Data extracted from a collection
►

(** * The sync engine of bi-agent-dashboard

    A shallow embedding of the fetch, flatten and load primitives of
    [scripts/hubspot.py], [scripts/sync_posthog.py] and
    [scripts/sync_athena.py], and the properties the specification states
    about them.

    Python values are the JSON documents the services send.  Effects are
    explicit: a function that talks to a service, sleeps, prints or touches
    the file system or the embedded store is a state transformer over a
    [world]; a function that can raise returns an [outcome].  The remote
    services, and the readers of the embedded store, are parameters of the
    development: nothing is assumed of them beyond what a statement says. *)

From Stdlib Require Import ZArith Floats Ascii String.
From stdpp Require Import gmap strings list fin_maps pretty.

#[local] Set Warnings "-register-all".
#[local] Open Scope Z_scope.

(** ** Python values *)

(** What [response.json()] and boto3 hand to the scripts.  A Python [int] is
    unbounded, a [float] is a binary64. *)
Inductive json : Type :=
  | JNull
  | JBool (b : bool)
  | JInt (z : Z)
  | JFloat (f : float)
  | JStr (s : string)
  | JList (l : list json)
  | JDict (d : gmap string json).

(** [bool(v)], as [if v:] and [not v] use it. *)
Definition truthy (v : json) : bool :=
  match v with
  | JNull => false
  | JBool b => b
  | JInt z => negb (z =? 0)
  | JFloat f => negb (PrimFloat.eqb f 0%float)
  | JStr s => negb (String.eqb s "")
  | JList l => match l with [] => false | _ :: _ => true end
  | JDict d => negb (bool_decide (d = ∅))
  end.

(** ** HTTP messages *)

(** A header value, by what [int(...)] makes of its text: the integer it
    denotes, or a text [int] rejects (an HTTP date, say). *)
Inductive header_value :=
  | IntText (n : Z)
  | OtherText (s : string).

(** A response body, by what [response.text] and [response.json()] make of
    it: empty text, text that decodes to a document, or non-empty text that
    does not decode. *)
Inductive body :=
  | NoContent
  | Document (doc : json)
  | Malformed (text : string).

Record response := {
  status_code : Z;
  retry_after : option header_value;   (* headers.get('Retry-After') *)
  content : body
}.

Record request := {
  rq_method : string;
  rq_url : string;
  rq_headers : list (string * string);
  rq_params : option (gmap string json);
  rq_json : option json
}.

(** ** Exceptions and outcomes *)

Inductive exn :=
  | KeyError (key : string)
  | TypeError
  | ValueError
  | AttributeError
  | IndexError
  | JSONDecodeError
  | HTTPError (r : response)          (* raise_for_status *)
  | RequestException (msg : string)   (* requests: no connection, bad URL *)
  | ClientError (msg : string)        (* botocore *)
  | StoreError (msg : string)         (* duckdb *)
  | OSError (path : string)
  | SystemExit (code : Z).

(** [except Exception] catches everything the scripts can raise but
    [SystemExit]. *)
Definition is_Exception (e : exn) : bool :=
  match e with SystemExit _ => false | _ => true end.

(** The result of running a piece of the scripts.  [OutOfFuel] is a loop
    that has not finished within the steps granted; [DuckTyped] is a call
    that Python would carry out through a protocol this development does not
    describe (see [dict_update] and [list_extend]).  Neither is an
    exception, and no [except] clause catches them. *)
Inductive outcome (A : Type) :=
  | Ok (a : A)
  | Raise (e : exn)
  | OutOfFuel
  | DuckTyped.
Arguments Ok {A} a.
Arguments Raise {A} e.
Arguments OutOfFuel {A}.
Arguments DuckTyped {A}.

Definition obind {A B} (m : outcome A) (k : A → outcome B) : outcome B :=
  match m with
  | Ok a => k a
  | Raise e => Raise e
  | OutOfFuel => OutOfFuel
  | DuckTyped => DuckTyped
  end.

#[global] Instance outcome_ret : MRet outcome := @Ok.
#[global] Instance outcome_bind : MBind outcome := λ A B k m, obind m k.

(** ** Operations on values *)

(** [v[key]] for a string key. *)
Definition py_index (v : json) (key : string) : outcome json :=
  match v with
  | JDict d => match d !! key with Some x => Ok x | None => Raise (KeyError key) end
  | _ => Raise TypeError
  end.
(** The body of [for (const [groupKey, group] of entityGroups)]. *)
Definition merge_group (calls : list call)
    (st : list (string * mapping) * list (string * string)) (group : list groupItem)
  : outcome (list (string * mapping) * list (string * string)) :=
  match group with
  | [] => Ok st
  | canonical :: _ =>
      let entityConfig := gi_entityConfig canonical in
      let displayField := or_else (c_displayField entityConfig) "id" in
      displayValue <- display_value (gi_data canonical) displayField (gi_entityType canonical) ;;
      m <- merge_items calls canonical
             {| mergedData := [];
                tracked := {| conflicts := []; propertySources := [] |};
                sources := [];
                mergedNodes := snd st |}
             0 group ;;
      let conflictCount := List.length (conflicts (tracked m)) in
      label <- to_string displayValue ;;
      Ok (map_set (fst st) (gi_nodeId canonical)
            (Merged (gi_entityType canonical) label
               (or_else (c_color entityConfig) "#4F46E5")
               (mergedData m) (sources m)
               (propertySources (tracked m)) (conflicts (tracked m))
               (List.length group) (0 <? conflictCount)),
          mergedNodes m)
  end.

Fixpoint merge_groups (calls : list call)
    (st : list (string * mapping) * list (string * string))
    (groups : list (string * list groupItem))
  : outcome (list (string * mapping) * list (string * string)) :=
  match groups with
  | [] => Ok st
  | (_, group) :: rest =>
      st' <- merge_group calls st group ;;
      merge_groups calls st' rest
  end.

(** [entityMap[e.id] = e] for every configuration of the mapping store.  An
    entity named [__proto__] would replace the prototype of the map. *)
Fixpoint build_entityMap (configs : list entityConfig) (entityMap : list (string * entityConfig))
  : outcome (list (string * entityConfig)) :=
  match configs with
  | [] => Ok entityMap
  | e :: rest =>
      if String.eqb (c_id e) "__proto__" then Escape ReplacesPrototype
      else build_entityMap rest (map_set entityMap (c_id e) e)
  end.

(** [computeNodeMappings(calls, nodes)]; [configs] is what
    [mappingStore.getAllEntities()] returns, [nodes] is not used. *)
Definition computeNodeMappings (configs : list entityConfig) (calls : list call)
  : outcome (list (string * mapping) * list (string * string)) :=
  entityMap <- build_entityMap configs [] ;;
  st <- collect_calls entityMap {| mappings := []; entityGroups := [] |} calls ;;
  merge_groups calls (mappings st, []) (entityGroups st).

End WithHost.
End Merge.

(* ================================================================== *)
(** * Node paths of the sidebar ([src/ui/sidebar.js]) *)
(* ================================================================== *)

Module Sidebar.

◄

== Requirement ==
The lines you need are those containing "label"; find them in the records and copy them.

== Problem solution ==
      label <- to_string displayValue ;;
            (Merged (gi_entityType canonical) label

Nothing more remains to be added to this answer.